Jefferson Canyon to Headwaters
As the Jefferson exits the canyon, it resumes its journey through hay fields and cottonwoods. The river frequently varies between braided riffles, long deep pools, undercut banks, and islands. The lower Jefferson fishes consistently well during years with good snowpack, but agricultural dewatering can make it nearly impassable during drought years. Biblical proportions of grasshoppers residing in the hay fields along the lower stretches of the Jeff can make for a good day of top-water fishing in late summer. Catch rates usually aren't off the charts this far down but the average size of large fish makes for an agreeable trade-off.

Fishing the Jefferson by time of year

Spring (March - May)
Anglers will need to wait for the ice to release and the water temperatures to increase before spring fishing on the Jefferson picks up. Once water temperatures begin to climb, anglers have a fair shot at good streamer fishing during warm overcast days (typically caused by a warm front this time of year). Large streamers in black, white, olive, yellow, and brown are a good choice. Vary the direction, depth, and pace of retrieve in order to determine what elicits the most strikes. Explore using retrieves utilizing sink tip as well as floating line.

Run off (Mid May - Late June)
Predicting the end of the run-off on the Jeff can be challenging because it drains a large watershed including the Big Hole, Beaverhead, and Ruby Rivers. Streamer fishing and nymphing the Jefferson once it "greens up" can be rewarding.
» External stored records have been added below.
(** ** Errors *)

(** The [thiserror] messages of [ReceiptValidationError]. *)
Definition receipt_error_to_string (e : Receipt.ReceiptValidationError) : string :=
  match e with
  | Receipt.NotStarted => "final execution has not started"
  | Receipt.Pending => "final execution is still pending"
  | Receipt.FinalFailure _ => "final execution failed"
  | Receipt.TransactionFailure _ => "transaction outcome failed"
  | Receipt.InvalidDelegateReceiptCount =>
      "outer transaction did not create exactly one delegate receipt"
  | Receipt.MissingDelegateReceipt => "delegate receipt outcome is missing"
  | Receipt.InvalidDelegateExecutor => "delegate receipt executed on an unexpected account"
  | Receipt.DelegateFailure _ => "delegate receipt failed"
  | Receipt.IncompleteReceiptGraph => "receipt graph contains a missing outcome"
  | Receipt.DuplicateReceiptOutcome => "receipt graph contains duplicate outcome identifiers"
  | Receipt.CyclicReceiptGraph => "receipt graph contains a cycle"
  | Receipt.ReachableReceiptFailure _ => "reachable receipt failed"
  | Receipt.InvalidTokenReceiptCount =>
      "delegate receipt did not create exactly one token-contract receipt"
  | Receipt.TokenReceiptNotSuccessful => "token receipt was not successful"
  | Receipt.TokenReceiptFailure _ => "token receipt failed"
  | Receipt.TransactionHashMismatch =>
      "final outcome transaction hash does not match the submitted transaction"
  | Receipt.TransactionOutcomeIdMismatch =>
      "transaction outcome ID does not match the submitted transaction"
  | Receipt.TransactionSignerMismatch =>
      "final outcome transaction signer does not match the relayer"
  | Receipt.InvalidTransactionExecutor => "transaction outcome executed on an unexpected account"
  | Receipt.TransactionReceiverMismatch =>
      "final outcome transaction receiver does not match the payer"
  end.
(* ===== verification/JsonRpcSpec.v ===== *)
(** * What a verdict about a NEAR transaction rests on

    The engine over real endpoints: a transaction is given up only on a node's explicit
    word, never on silence. *)

From stdpp Require Import base gmap strings list numbers.
From Stdlib Require Import Lia NArith Ascii String.
From S2P Require Import Prelude Text Json Readiness Schema Sql Store Receipt Protocol Near JsonRpc.
From S2P Require Import Config Demo NearSpec Retry Evm DemoEvm Chain ChainProofs ChainSpec.

Open Scope string_scope.
Open Scope list_scope.

Module JsonRpcSpec.
Import JsonRpc Chain ChainSpec.

(** The rejections that no later state of the chain can lift: they are about the
    transaction's bytes. *)
Definition about_the_bytes : list InvalidTxError :=
  [InvalidSignerId; InvalidReceiverId; InvalidTxSignature; CostOverflow; ActionsValidation;
   TransactionSizeExceeded; InvalidTransactionVersion; InvalidNonceIndex].

(** A node refused these bytes for what they are. *)
Definition node_refused `{Near.External} (c : JsonRpcClient) (bytes : string) : Prop :=
  ∃ t tick context, Near.decode_signed_transaction bytes = Ok t ∧ context ∈ about_the_bytes ∧
    call_send_tx c tick t = Some (Err (HandlerError (InvalidTransaction context))).

(** A node said that it does not know the transaction. *)
Definition node_does_not_know (c : JsonRpcClient) (hash signer : string) : Prop :=
  ∃ tick, call_tx c tick hash signer = Some (Err (HandlerError UnknownTransaction)).

Lemma classify_transaction_ok response r : classify_transaction response = r →
  r ≠ Err Near.TransactionRejected ∧ r ≠ Ok Near.LookupUnknown ∧ r ≠ Err Near.TransactionUnknown.
Proof.
  unfold classify_transaction. intros <-. destruct (bool_decide _); cbn; [| done].
  by destruct (final_execution_outcome response).
Qed.

Section verdicts.
Context `{Near.External} `{Evm.EvmExternal}.

Lemma send_rejected c n t :
  json_send_transaction_final c n t = Err Near.TransactionRejected →
  ∃ context, context ∈ about_the_bytes ∧
    call_send_tx c n t = Some (Err (HandlerError (InvalidTransaction context))).
Proof.
  unfold json_send_transaction_final, within_deadline.
  destruct (call_send_tx c n t) as [[response|e]|]; cbn.
  - intros E. by apply classify_transaction_ok in E as [].
  - destruct e as [[|context| |]|]; try done. intros E. exists context. split; [| done].
    destruct context; try discriminate E; unfold about_the_bytes; set_solver.
  - done.
Qed.

Lemma status_unknown c n hash signer :
  near_lookup_unknown (json_transaction_status_final c n hash signer) = true →
  call_tx c n hash signer = Some (Err (HandlerError UnknownTransaction)).
Proof.
  unfold json_transaction_status_final. destruct (call_tx c n hash signer) as [[response|e]|]; [| |done].
  - destruct (classify_transaction response) as [[]|[]] eqn:E; try done;
      by apply classify_transaction_ok in E as (? & ? & ?).
  - destruct e as [[|context| |]|]; try done. by destruct context.
Qed.

Lemma broadcast_exact_rejected p c settlement bytes env n w n' w' :
  Near.rpc p = json_rpc_near_rpc c →
  Near.broadcast_exact p settlement bytes env n w = (Done (Err Near.TransactionRejected), n', w') →
  node_refused c bytes.
Proof.
  intros Hc. unfold Near.broadcast_exact, bind_ok, bind, ret, transmit. rewrite Hc.
  destruct (Near.decode_signed_transaction bytes) as [t|e] eqn:Ed.
  - destruct (reply env n); intros E; try discriminate E; injection E as E _ _;
      apply send_rejected in E as (context & Hin & E); exists t, n, context; done.
  - intros [= -> _ _]. unfold Near.decode_signed_transaction in Ed.
    destruct (Near.transaction_from_slice bytes); [| done]. cbn in Ed. unfold Near.ensure in Ed.
    by destruct (Near.signature_verify _ _ _).
Qed.

Lemma classify_rejected p hash payer asset answer reason :
  classify_near_broadcast p hash payer asset answer = BroadcastRejected reason →
  answer = Err Near.TransactionRejected.
Proof.
  unfold classify_near_broadcast. destruct answer as [[]|[]]; try done.
  repeat case_match; done.
Qed.


End verdicts.

(** ** Two nodes *)

#[local] Existing Instance Demo.external.
#[local] Existing Instance DemoEvm.external.

(** A node that knows nothing of the transaction and refuses it for its signature, and
    one that has timed out. *)
Definition refusing : JsonRpcClient :=
  MkClient (λ _, Some (Ok "mainnet")) (λ _, None) (λ _ _ _, None)
    (λ _ _, Some (Err (HandlerError (InvalidTransaction InvalidTxSignature))))
    (λ _ _ _, Some (Err (HandlerError UnknownTransaction))).
Definition silent : JsonRpcClient :=
  MkClient (λ _, None) (λ _, None) (λ _ _ _, None) (λ _ _, None) (λ _ _ _, None).

Definition over (c b : JsonRpcClient) : Near.NearChainProvider :=
  Near.MkProvider Near.Mainnet (json_rpc_near_rpc c) (Some (json_rpc_near_rpc b)) Demo.signer.

Definition resend (p : Near.NearChainProvider) : BroadcastOutcome :=
  match (rebroadcast (NearProvider p) 1 "outer" (Near.hash_to_string (Demo.hash32 "t")) "alice.near" "usdc.near"
           (quiet_env World) 0%nat Demo.world).1.1 with
  | Done o => o
  | Crashed => BroadcastPending
  end.

Example refused_or_silent :
  resend (over refusing silent) = BroadcastRejected "transaction_rejected" ∧
  resend (over silent refusing) = BroadcastPending.
Proof. vm_compute. split; reflexivity. Qed.


End JsonRpcSpec.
Summer (Mid July - September)
The Jefferson nymphs pretty consistently with standard attractor nymphs throughout the summer. Hopper patterns and assorted terrestrials are a good way to spend the afternoon. Agricultural dewatering takes a significant toll on the Jefferson. The river fishes well when the previous winter supplied a large snowpack, however your focus may be better spent elsewhere during drought years. 

Fall (October - November)
The Jefferson is characterized by some of the best streamer fishing around in autumn, however bright sunny days should be avoided. Large streamers in black, white, olive, yellow, and brown are a good choice. Vary the direction, depth, and pace of retrieve in order to determine what elicits the most strikes. Explore using retrieves utilizing sink tip as well as floating line. Watch water reports for sudden increases in volume greater than 150cfs due to local farmers closing irrigation ditches for the winter. These sudden changes will likely put fish down for two or more days as a response.

Winter (December - March)
The Jefferson becomes slush filled and closed for business sometime in early December.